Surge o fenômeno das “greves selvagens”, desencadeadas à revelia das instituições sindicais, às vezes expressamente contra a orientação dos dirigentes e conduzidas pelos próprios operários, pondo em pauta reivindicações radicais como a auto-gestão e lançando mão de métodos de ação direta, como as ocupações. A fábrica da Renault na cidade de Billancourt, principal distrito industrial da França, também é ocupada. Barricadas e confrontos se instalam em várias outras cidades do país. Produtos e serviços diversos começam a faltar e generalizam-se as filas e racionamentos. A TV estatal é tomada pelos jornalistas e até o festival de cinema de Cannes é interrompido.

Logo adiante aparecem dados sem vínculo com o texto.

(* ===== verification/Process.v ===== *)
(** * Event processing

    [internal/storage/process.go] and the enqueue half of [notifications.go]:
    the transaction that stores an event, deduplicates it, correlates it to an
    incident, evaluates the tenant's policies and enqueues notifications. *)

From S2P Require Import Prelude GoStrings GoTime GoFloat Sha256 Json Cryptox Incidents Events Policies.
From S2P Require Import Database Tx Storage.
Open Scope Z_scope.

Module Process.
Import Json DB Tx Storage.

(** ** Helpers *)

Definition timeBucket (t window : Z) : Z :=
  let seconds := f64_to_int64 (Seconds window) in
  let seconds := if seconds <? 1 then 1 else seconds in
  time_Unix (Z.quot (unix_seconds t) seconds * seconds).

(** [rank[s]]: the zero value for a severity that is not in the map. *)
Definition rank (s : string) : Z :=
  if streqb s Events.SeverityInfo then 0
  else if streqb s Events.SeverityWarning then 1
  else if streqb s Events.SeverityError then 2
  else if streqb s Events.SeverityCritical then 3
  else 0.

Definition maxSeverity (a b : string) : string := if rank a <? rank b then b else a.

Fixpoint unique_loop (seen l : list string) : list string :=
  match l with
  | [] => []
  | v :: rest =>
      if negb (streqb v "") && negb (in_strs v seen) then v :: unique_loop (v :: seen) rest
      else unique_loop seen rest
  end.
Definition uniqueStrings (l : list string) : list string := unique_loop [] l.

Definition traceIDFromParent (value : string) : string :=
  match Split value "-" with
  | [_; x; _; _] => x
  | _ => ""
  end.

(** [randomSecret(n)]. *)
Definition randomSecret (n : nat) : M string :=
  b ← read_random n;
  match b with
  | None => throw (Errorf "rand")
  | Some l => mret (Cryptox.b64_encode l)
  end.

Definition box_encrypt (b : Cryptox.Box) (plaintext aad : string) : M string :=
  nonce ← read_random 12;
  of_result (Cryptox.Encrypt b (string_of <$> nonce) plaintext aad).

(** ** Constraints of the tables involved *)

Definition source_exists (d : db) (s : string) : bool :=
  existsb (fun r => streqb (es_id r) s) (d event_sources).
Definition incident_exists (d : db) (i : string) : bool :=
  existsb (fun r => streqb (in_id r) i) (d incidents).

Definition raw_event_constraints (d : db) (r : raw_event_row) : option error :=
  first_violation
    [ (negb (existsb (fun o => streqb (re_id o) (re_id r)) (d raw_events)),
       unique_violation "raw_events_pkey");
      (tenant_exists d (re_tenant_id r), foreign_key_violation "raw_events_tenant_id_fkey");
      (source_exists d (re_source_id r), foreign_key_violation "raw_events_source_id_fkey") ].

Até o final de maio 10 milhões de trabalhadores entram em greve (de uma população de pouco mais de 40 milhões de habitantes) e o país é virtualmente paralisado. Essa foi a maior greve geral da história da França, uma das maiores em um país imperialista e serviu como demonstração de que o capitalismo não é de modo algum invencível. A esquerda oficial, stalinista e pró-patronal, estava sem ação e as massas seguiam os pequenos grupos, como os anarquistas do alemão Daniel Cohn-Bendit (líder estudantil de Nanterre), os situacionistas e as organizações trotskistas e maoístas. Os cartazes e pixações exprimiam a realidade de uma revolução em marcha: “é proibido proibir”, “a imaginação no poder”, “sejamos realistas: peçamos o impossível” e “abaixo o trabalho alienado”.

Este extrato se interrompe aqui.